Designers paulistanas investem em semijoias criativas a preços menos salgados

Ao gesticular, Mariah Rovery, 29, barulha como um sininho em brisa de verão. Vitrine itinerante da marca que leva seu nome, ela combina correntes, braceletes e anéis com o cuidado de não parecer uma árvore de Natal. Da pausa para o almoço, ela pode voltar sem nenhuma das peças para o seu ateliê, em Higienópolis. "As pessoas me abordam e querem comprar. Acontece direto. Vendo tudo do corpo", diz a designer.

As criações dela podem chegar a R$ 16 mil. O colar Octopus, que lembra o tentáculo de um polvo, custa R$ 3.785. Feito em latão, ostenta um rubi e ficou famoso depois de abraçar o pescoço de Giovanna Antonelli em uma novela, no ano passado.
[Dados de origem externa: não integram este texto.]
Lemma lexes_identifier t : identifier_ok t = true -> lexes (TIdentifier, t, 0%Z).
Proof.
  unfold identifier_ok. intros H. apply andb_true_iff in H as [H Hk]. apply andb_true_iff in H as [Hc Hl].
  apply Nat.eqb_eq in Hl. apply bool_decide_eq_true in Hk. destruct t as [|c t]; [done|].
  assert (isspace c = false /\ isdigit c = false) as [Hsp Hd].
  { unfold isalpha, isupper, islower, isspace, isdigit, in_range in *. apply orb_true_iff in Hc as [Hc|Hc%Ascii.eqb_eq]; [|by subst].
    apply orb_true_iff in Hc as [Hc|Hc]; bool_to_prop;
      (split; [apply orb_false_iff; split; [apply andb_false_iff|]; lia|apply andb_false_iff; lia]). }
  split; [done|]. intros l r E. unfold next. rewrite (skip_none l c _ E Hsp), E. cbn [app].
  rewrite Hd, Hc. unfold lex_identifier, lexeme. rewrite E, (identifier_length_app (c :: t) r Hl).
  by rewrite take_app_length, Hk.
Qed.

Lemma digit10 c : is_digit_of 10 c = isdigit c.
Proof.
  unfold is_digit_of, digit_value. pose proof (N_ascii_bounded c). unfold isdigit, islower, isupper, in_range.
  assert (0 <= code c)%Z by (unfold code; lia). repeat case_match; bool_to_prop; lia.
Qed.

Lemma lexes_number n : (0 <= n <= INT64_MAX)%Z -> lexes (TNumber, numeral 10 n, n).
Proof.
  intros Hn. pose proof (numeral_digits 10 n ltac:(lia)) as Hd. pose proof (numeral_nonempty 10 n) as Hne.
  pose proof (from_chars_numeral 10 n [] ltac:(lia) Hn eq_refl) as Hf. rewrite app_nil_r in Hf.
  destruct (numeral 10 n) as [|c t]; [done|]. inversion Hd as [|? ? Hc Ht]; subst. rewrite digit10 in Hc.
  assert (isspace c = false) as Hsp.
  { unfold isspace, isdigit, in_range in *. bool_to_prop. apply orb_false_iff. split; [apply andb_false_iff|]; lia. }
  assert (forall x y, is_digit_of 10 y = true \/ y = " "%char -> (Ascii.eqb x "0" && is_x y) = false) as Hx.
  { intros x y Hy. apply andb_false_iff. right. unfold is_x. destruct Hy as [Hy| ->]; [|done]. rewrite digit10 in Hy.
    apply orb_false_iff. split; apply Ascii.eqb_neq; by intros ->. }
  assert (forall r, hex_prefix ((c :: t) ++ r) = false \/ exists y r', t = [] /\ r = y :: r') as Hh.
  { intros r. destruct t as [|y t]; [destruct r as [|y r']; [by left|right; eauto]|].
    left. cbn. apply Hx. left. by inversion Ht. }
  assert (forall r, prefix_len isdigit ((c :: t) ++ " "%char :: r) = length (c :: t)) as Hp.
  { intros r. rewrite prefix_len_app; [change (prefix_len isdigit (" "%char :: r)) with 0; lia|]. constructor; [done|].
    eapply Forall_impl; [exact Ht|]. intros x Hxd. cbv beta in Hxd. by rewrite digit10 in Hxd. }
  split; [done|]. intros l r E. unfold next. rewrite (skip_none l c _ E Hsp), E. cbn [app]. rewrite Hc.
  unfold lex_number, lexeme, number_length. rewrite E.
  assert (hex_prefix ((c :: t) ++ " "%char :: r) = false) as ->.
  { destruct (Hh (" "%char :: r)) as [?|(y & r' & -> & [= <- <-])]; [done|]. apply (Hx c " "%char). by right. }
  rewrite Hp, take_app_length.
  assert (hex_prefix (c :: t) = false) as ->.
  { destruct (Hh []) as [Hh'|(y & r' & _ & ?)]; [by rewrite app_nil_r in Hh'|done]. }
  by rewrite andb_false_r, Hf.
Qed.

Ltac in_list := apply list_elem_of_In; simpl; tauto.

Lemma lexes_tokens k s : syn_ok s = true -> Forall lexes (tokens k s).
Proof.
  revert k. induction s as [n|b| |i path|o l IHl r IHr|o e IHe]; intros k Hok; cbn [tokens];
    (assert (forall b ts, Forall lexes ts -> Forall lexes (parens b ts)) as Hpar;
     [intros [] ts H; [|done]; unfold parens; constructor; [apply lexes_op; left; in_list|];
      apply Forall_app; split; [done|]; constructor; [apply lexes_op; left; in_list|constructor]|]); apply Hpar; clear Hpar.
  - constructor; [|constructor]. apply lexes_number. cbn in Hok. bool_to_prop. lia.
  - destruct b; (constructor; [|constructor]); apply lexes_op; left; in_list.
  - constructor; [|constructor]. apply lexes_op; left; in_list.
  - cbn in Hok. apply andb_true_iff in Hok as [Hi Hpath]. constructor; [by apply lexes_identifier|].
    clear Hi.
    induction path as [|p path IH]; [constructor|]. cbn in Hpath. apply andb_true_iff in Hpath as [Hp Hpath].
    cbn [flat_map app]. constructor; [apply lexes_op; left; in_list|]. constructor; [by apply lexes_identifier|by apply IH].
  - cbn in Hok. apply andb_true_iff in Hok as [Hok Hr]. apply andb_true_iff in Hok as [Ha Hl]. apply Nat.eqb_eq in Ha.
    apply Forall_app. split; [by apply IHl|]. constructor; [|by apply IHr].
    assert (exists K t, op_token o = (K, t, 0%Z)) as (K & t & E) by (destruct o; eauto).
    rewrite E. apply lexes_op. right. exists o. split; [done|lia].
  - cbn in Hok. apply andb_true_iff in Hok as [Ha He]. apply Nat.eqb_eq in Ha. constructor; [|by apply IHe].
    assert (exists K t, op_token o = (K, t, 0%Z)) as (K & t & E) by (destruct o; eauto).
    rewrite E. apply lexes_op. right. exists o. split; [done|lia].
Qed.

(** The parser sees the printed tokens. *)
Lemma rendered_stream ts l w d b tk :
  Forall lexes ts -> (w = [] \/ w = [" "%char]) -> rest l = w ++ render ts ->
  stream (advance (mkState l tk d b)) ts.
Proof.
  intros Hl. revert l w tk. induction Hl as [|[[k t] n] ts [Hsp Hk] Hts IH]; intros l w tk Hw E.
  - unfold advance. cbn [lexer_]. cbn [render flat_map] in E. rewrite app_nil_r in E.
    assert (next l = (mkToken TEof [] 0 (pos_ (skip_whitespace l)) false, skip_whitespace l)) as ->; [|done].
    unfold next. assert (rest (skip_whitespace l) = []) as ->; [|done].
    unfold skip_whitespace. rewrite rest_move, E. by destruct Hw as [-> | ->].
  - assert (exists l1, next l = (mkToken k t n (pos_ l1) false, move (length t) l1)
      /\ rest (move (length t) l1) = [" "%char] ++ render ts) as (l1 & En & Er).
    { cbn [render flat_map] in E. rewrite <- app_assoc in E. cbn [app] in E.
      change (flat_map (λ '(_, t, _), t ++ [" "%char]) ts) with (render ts) in E.
      destruct t as [|c t]; [done|]. set (l1 := skip_whitespace l).
      assert (rest l1 = (c :: t) ++ " "%char :: render ts) as E1.
      { subst l1. unfold skip_whitespace. rewrite rest_move, E. destruct Hw as [-> | ->].
        - cbn [app prefix_len]. by rewrite Hsp.
        - cbn [app prefix_len]. change (isspace " "%char) with true. cbn match. by rewrite Hsp. }
      exists l1. split; [|by rewrite rest_move, E1, drop_app_length].
      rewrite <- (Hk l1 (render ts) E1). unfold next at 2. rewrite (skip_none l1 c _ E1 Hsp). done. }
    cbn [stream]. unfold advance at 1 2 3 4. cbn [lexer_]. rewrite En. unfold cur. cbn [current_ kind tok_text number has_error].
    split_and!; try done. unfold advance at 2. cbn [lexer_ depth_ base_loc_]. rewrite En.
    eapply IH; [by right|exact Er].
Qed.

Lemma print_parses (s : Syn) (base : SourceLoc) :
  syn_ok s = true -> nest 0 s < MAX_EXPR_DEPTH ->
  exists e, parse_expression (print s) base = Some (POk e) /\ represents e s.
Proof.
  intros Hok Hnest. unfold parse_expression, parse.
  assert (stream (new_parser (print s) base) (tokens 0 s ++ [])) as Hs.
  { rewrite app_nil_r. eapply rendered_stream; [by apply lexes_tokens|by left|]. done. }
  destruct (new_parser_ok (print s) base) as (Hst & _ & Hd & _). set (st := new_parser (print s) base) in *.
  destruct (parses_all s MAX_EXPR_DEPTH 1 0) with (st := with_depth 1 st) (r := @nil Tk) as (e & st' & E & Hs' & He);
    [by split; lia|lia|done|lia|done|done|done|by apply stream_depth|].
  cbn [parse_or]. rewrite Hd. cbn [Nat.ltb Nat.leb MAX_EXPR_DEPTH].
  change (chain or_op (parse_and (parse_or MAX_EXPR_DEPTH))) with (level_parser (parse_or MAX_EXPR_DEPTH) 0).
  change (parse_or 128) with (parse_or MAX_EXPR_DEPTH). rewrite E. cbn [mbind option_bind].
  destruct Hs' as [Hk Hne]. exists e. split; [|done].
  rewrite bool_decide_true by done. cbn [negb]. change (current_ (with_depth 0 st')) with (current_ st'). by rewrite Hne.
Qed.

(** C13: Printing and parsing again gives the expression back: for every
    expression whose names and literals are lexically valid, the text printed
    with parentheses only where precedence and associativity demand them is
    accepted and parses to exactly that expression, constants and field
    references told apart by their spelling, as long as the parentheses nest
    less deep than the parser's limit. *)
Theorem parse_print (s : Syn) (base : SourceLoc) :
  syn_ok s = true -> nest 0 s < MAX_EXPR_DEPTH ->
  exists e, parse_expression (print s) base = Some (POk e) /\ represents e s.
Proof. apply print_parses. Qed.
(* ===== verification/AstBuilder.v ===== *)
(** * Building the protocol

    Models [conduit/bgen/src/model/ast_builder.cpp]: the files an import tree
    resolved to are merged into one protocol, and the protocol's defaults are
    filled in where a field or type does not say otherwise. *)

From stdpp Require Import base numbers list strings.
From Stdlib Require Import ZArith Lia.
From S2P Require Import Prelude ExprParser Ast.

Open Scope Z_scope.

Record BuildError := mkBuildError { build_message : string; build_loc : SourceLoc }.
Inductive BuildResult := Built (p : Protocol) | BuildFailed (errors : list BuildError).

Definition no_loc (file : string) : SourceLoc := mkLoc file 0 0 0.

Definition is_text_ref (ref : string) : bool := String.eqb ref "string" || String.eqb ref "bytes".

(** [if (!o) o = d]. *)
Definition or_default {A} (o : option A) (d : A) : option A := match o with Some _ => o | None => Some d end.

Definition apply_defaults_to_field (d : Defaults) (f : Field) : Field :=
  let f := if f_endian_explicit f then f else set_endian (def_endian d) f in
  if is_text_ref (f_type_ref f) then
    set_text_attrs (or_default (f_encoding f) (def_encoding d)) (or_default (f_padding f) (def_padding d))
      (or_default (f_trim f) (def_trim d)) f
  else f.

Definition apply_defaults_to_children (d : Defaults) : list StructChild -> list StructChild :=
  map (map_child (apply_defaults_to_field d)).

Definition apply_defaults_to_struct (d : Defaults) (s : StructDef) : StructDef :=
  set_sd_children (apply_defaults_to_children d (sd_children s)) s.

Definition apply_defaults_to_type (d : Defaults) (t : TypeDef) : TypeDef :=
  let text := bool_decide (td_base t = BaseString) || bool_decide (td_base t = BaseBytes) in
  mkTypeDef (td_name t) (td_base t) (td_bits t)
    (if td_endian_explicit t then td_endian t else def_endian d) (td_endian_explicit t)
    (td_format t) (td_format_explicit t) (td_wire_encoding t) (td_wire_encoding_explicit t)
    (td_scale t) (td_offset t) (td_unit t) (td_enum_values t) (td_flags t) (td_constraint t) (td_length t)
    (if text && negb (td_encoding_explicit t) then def_encoding d else td_encoding t) (td_encoding_explicit t)
    (if text && negb (td_padding_explicit t) then def_padding d else td_padding t) (td_padding_explicit t)
    (if text && negb (td_trim_explicit t) then def_trim d else td_trim t) (td_trim_explicit t)
    (td_terminated t) (td_max_length t) (td_char_bits t) (td_annotations t) (td_doc t) (td_loc t).

(** [f.types.empty() && ...]: an import that adds nothing. *)
Definition defines_nothing (f : BmdlFile) : bool :=
  negb (has_protocol f)
  && match file_types f, file_structs f, file_messages f, file_constants f with
     | [], [], [], [] => true
     | _, _, _, _ => false
     end.

(** One round of the merge loop. *)
Definition merge_file (protocol_defaults : Defaults) (p : Protocol) (f : BmdlFile) : Protocol :=
  let d := if has_protocol f then file_defaults f else protocol_defaults in
  mkProtocol (proto_name p) (proto_version p) (proto_bmdl_version p) (proto_defaults p)
    (proto_imports p ++ file_imports f)
    (proto_constants p ++ file_constants f)
    (proto_types p ++ map (apply_defaults_to_type d) (file_types f))
    (proto_structs p ++ map (apply_defaults_to_struct d) (file_structs f))
    (proto_messages p ++
       map (fun m => set_msg_children (apply_defaults_to_children d (msg_children m)) m) (file_messages f))
    (proto_frames p ++
       map (fun fr => set_frame_children (apply_defaults_to_children d (header_fields fr))
                        (apply_defaults_to_children d (footer_fields fr)) fr) (file_frames f))
    (proto_warnings p
       ++ (if defines_nothing f
           then [("imported file '" +:+ file_path f +:+ "' contains no definitions", file_loc f)] else [])
       ++ file_warnings f)
    (proto_doc p) (proto_loc p).

(** [build_protocol] on the outcome of [resolve_imports(root_path)]. *)
Definition build_protocol (root_path : string) (resolved : list BuildError + list BmdlFile) : BuildResult :=
  match resolved with
  | inl errors => BuildFailed errors
  | inr files =>
      match filter (fun f => has_protocol f = true) files with
      | [] => BuildFailed [mkBuildError
          "no protocol file found — expected <defaults> or <frame> in at least one file" (no_loc root_path)]
      | [f] =>
          Built (fold_left (merge_file (file_defaults f)) files
            (mkProtocol (protocol_name f) (protocol_version f) (file_bmdl_version f) (file_defaults f)
               [] [] [] [] [] [] [] (file_doc f) (file_loc f)))
      | _ => BuildFailed [mkBuildError
          "multiple protocol files found — only one file may define <defaults> or <frame>" (no_loc root_path)]
      end
  end.

(** ** What the merge contains *)

(** The fields a file contributes, in the order the protocol lists them. *)
Definition message_fields (f : BmdlFile) : list Field := flat_map (fun m => fields_of (msg_children m)) (file_messages f).
Definition struct_fields (f : BmdlFile) : list Field := flat_map (fun s => fields_of (sd_children s)) (file_structs f).
Definition frame_fields (f : BmdlFile) : list Field :=
  flat_map (fun d => fields_of (header_fields d) ++ fields_of (footer_fields d)) (file_frames f).

Lemma flat_map_snoc {A B} (g : A -> list B) l x : flat_map g (l ++ [x]) = flat_map g l ++ g x.
Proof. by rewrite flat_map_app; cbn; rewrite app_nil_r. Qed.

(** Accumulating a per-file list is concatenating it over the files. *)
Lemma merge_collects {A} (get : Protocol -> list A) (part : BmdlFile -> list A) d files p :
  (forall p f, f ∈ files -> get (merge_file d p f) = get p ++ part f) ->
  get (fold_left (merge_file d) files p) = get p ++ flat_map part files.
Proof.
  revert p. induction files as [|f files IH]; intros p H; cbn; [by rewrite app_nil_r|].
  rewrite IH by (intros; apply H; by right). rewrite H by (by left). by rewrite app_assoc.
Qed.

Lemma fields_of_defaults d l : fields_of (apply_defaults_to_children d l) = map (apply_defaults_to_field d) (fields_of l).
Proof. apply fields_of_map. Qed.

Lemma flat_map_fields {A} (g : Field -> Field) (h : A -> A) (k : A -> list StructChild) (l : list A) :
  (forall x, k (h x) = map (map_child g) (k x)) ->
  flat_map (fun x => fields_of (k x)) (map h l) = map g (flat_map (fun x => fields_of (k x)) l).
Proof.
  intros H. induction l as [|x l IH]; cbn; [done|]. by rewrite IH, H, fields_of_map, map_app.
Qed.

(** The protocol file's defaults are those of the protocol: no other file has its own. *)
Definition one_protocol (f : BmdlFile) (files : list BmdlFile) : Prop :=
  filter (fun f => has_protocol f = true) files = [f].

Lemma one_protocol_defaults f files g :
  one_protocol f files -> g ∈ files -> (if has_protocol g then file_defaults g else file_defaults f) = file_defaults f.
Proof.
  intros H Hg. destruct (has_protocol g) eqn:E; [|done].
  assert (g ∈ filter (fun f => has_protocol f = true) files) as Hin by by apply list_elem_of_filter.
  rewrite H in Hin. apply list_elem_of_singleton in Hin. by subst.
Qed.

(** The fields of all files: messages first, then structs, then frames. *)
Definition source_fields (files : list BmdlFile) : list Field :=
  flat_map message_fields files ++ flat_map struct_fields files ++ flat_map frame_fields files.

Lemma build_protocol_built root files p :
  build_protocol root (inr files) = Built p -> exists f, one_protocol f files
    /\ p = fold_left (merge_file (file_defaults f)) files
             (mkProtocol (protocol_name f) (protocol_version f) (file_bmdl_version f) (file_defaults f)
                [] [] [] [] [] [] [] (file_doc f) (file_loc f)).
Proof.
  unfold build_protocol, one_protocol. destruct (filter _ files) as [|f [|]]; intros E; try discriminate.
  injection E as <-. by exists f.
Qed.

Lemma map_flat_map {A B C} (g : B -> C) (h : A -> list B) l : flat_map (fun x => map g (h x)) l = map g (flat_map h l).
Proof. induction l as [|x l IH]; cbn; [done|]. by rewrite IH, map_app. Qed.

(** Merging keeps every definition, in file order, with the protocol's
    defaults filled in. *)
Lemma built_types root files p f :
  build_protocol root (inr files) = Built p -> one_protocol f files ->
  proto_types p = map (apply_defaults_to_type (file_defaults f)) (flat_map file_types files).
Proof.
  intros E Hf. apply build_protocol_built in E as (f' & Hf' & ->). assert (f' = f) as -> by (unfold one_protocol in *; congruence).
  rewrite (merge_collects proto_types (fun g => map (apply_defaults_to_type (file_defaults f)) (file_types g))).
  - cbn [proto_types app]. apply map_flat_map.
  - intros q g Hg. cbn [merge_file proto_types]. by rewrite (one_protocol_defaults f files).
Qed.

Lemma built_fields root files p f :
  build_protocol root (inr files) = Built p -> one_protocol f files ->
  protocol_fields p = map (apply_defaults_to_field (file_defaults f)) (source_fields files).
Proof.
  intros E Hf. apply build_protocol_built in E as (f' & Hf' & ->). assert (f' = f) as -> by (unfold one_protocol in *; congruence).
  set (d := file_defaults f).
  assert (forall g, g ∈ files -> (if has_protocol g then file_defaults g else file_defaults f) = d) as Hd
    by (intros; by apply (one_protocol_defaults f files)).
  unfold protocol_fields, all_children, source_fields. rewrite !fields_of_app, !fields_of_flat_map, !map_app. f_equal; [|f_equal].
  - rewrite <- map_flat_map.
    rewrite (merge_collects (fun p => flat_map (fun m => fields_of (msg_children m)) (proto_messages p))
      (fun g => map (apply_defaults_to_field d) (message_fields g))); [done|].
    intros q g Hg. cbn [merge_file proto_messages]. rewrite Hd, flat_map_app by done. f_equal.
    by apply (flat_map_fields (apply_defaults_to_field d)).
  - rewrite <- map_flat_map.
    rewrite (merge_collects (fun p => flat_map (fun s => fields_of (sd_children s)) (proto_structs p))
      (fun g => map (apply_defaults_to_field d) (struct_fields g))); [done|].
    intros q g Hg. cbn [merge_file proto_structs]. rewrite Hd, flat_map_app by done. f_equal.
    by apply (flat_map_fields (apply_defaults_to_field d)).
  - rewrite <- map_flat_map.
    rewrite (merge_collects (fun p => flat_map (fun x => fields_of (header_fields x ++ footer_fields x)) (proto_frames p))
      (fun g => map (apply_defaults_to_field d) (frame_fields g))); [done|].
    intros q g Hg. cbn [merge_file proto_frames]. rewrite Hd, flat_map_app by done. f_equal.
    rewrite (flat_map_fields (apply_defaults_to_field d)).
    + unfold frame_fields. f_equal. apply flat_map_ext. intros x. apply fields_of_app.
    + intros x. by rewrite map_app.
Qed.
O produto fez tanto sucesso que ganhou uma versão mais pop, em borracha, também usada pela atriz. Em dez cores diferentes ele é vendido por R$ 229 cada. Faz parte da linha "flex", com preços menores, feita em material flexível e resistente à água.

Pablo Saborido/Folhapress
Mariah Rovey
A designer Mariah Rovey com o colar Octopus

No meio do caminho entre a bijuteria e a joalheria, Mariah ganhou adeptas com uma combinação de design original e materiais nobres e populares.

A estratégia não é exclusividade da marca. Foi adotada por outras designers paulistanas que têm movimentado o mercado de acessórios na cidade.

Em 2012, Luiza Dias, 33, lançou a Luiza Dias 111, com uma proposta que unia metais e pedras brutas —e, aos poucos foi abrindo espaço a outros materiais. Até a resistência de um chuveiro ou porquinhas de construção banhados em ouro ou prata viraram parte dos colares e pulseiras que ela monta em seu ateliê-casa, em Pinheiros. A inspiração pode vir da arquitetura, de artistas e de objetos inanimados, como lustres e luminárias.

O resultado, no entanto, é minimalista. A simplicidade dos elementos, torna os produtos estrategicamente combináveis, o que facilita a venda deles em pares ou trios. "Faço um produto que não segue uma tendência e tem um desenho próprio. Também acho que a minha marca tem o preço mais 'barato'", diz desenhando as aspas com os dedos no ar. A peça mais cara de sua última coleção custa R$ 239. Ela já atraiu gente como as atrizes Carolina Ferraz, Flávia Alessandra e Fernanda Paes Leme.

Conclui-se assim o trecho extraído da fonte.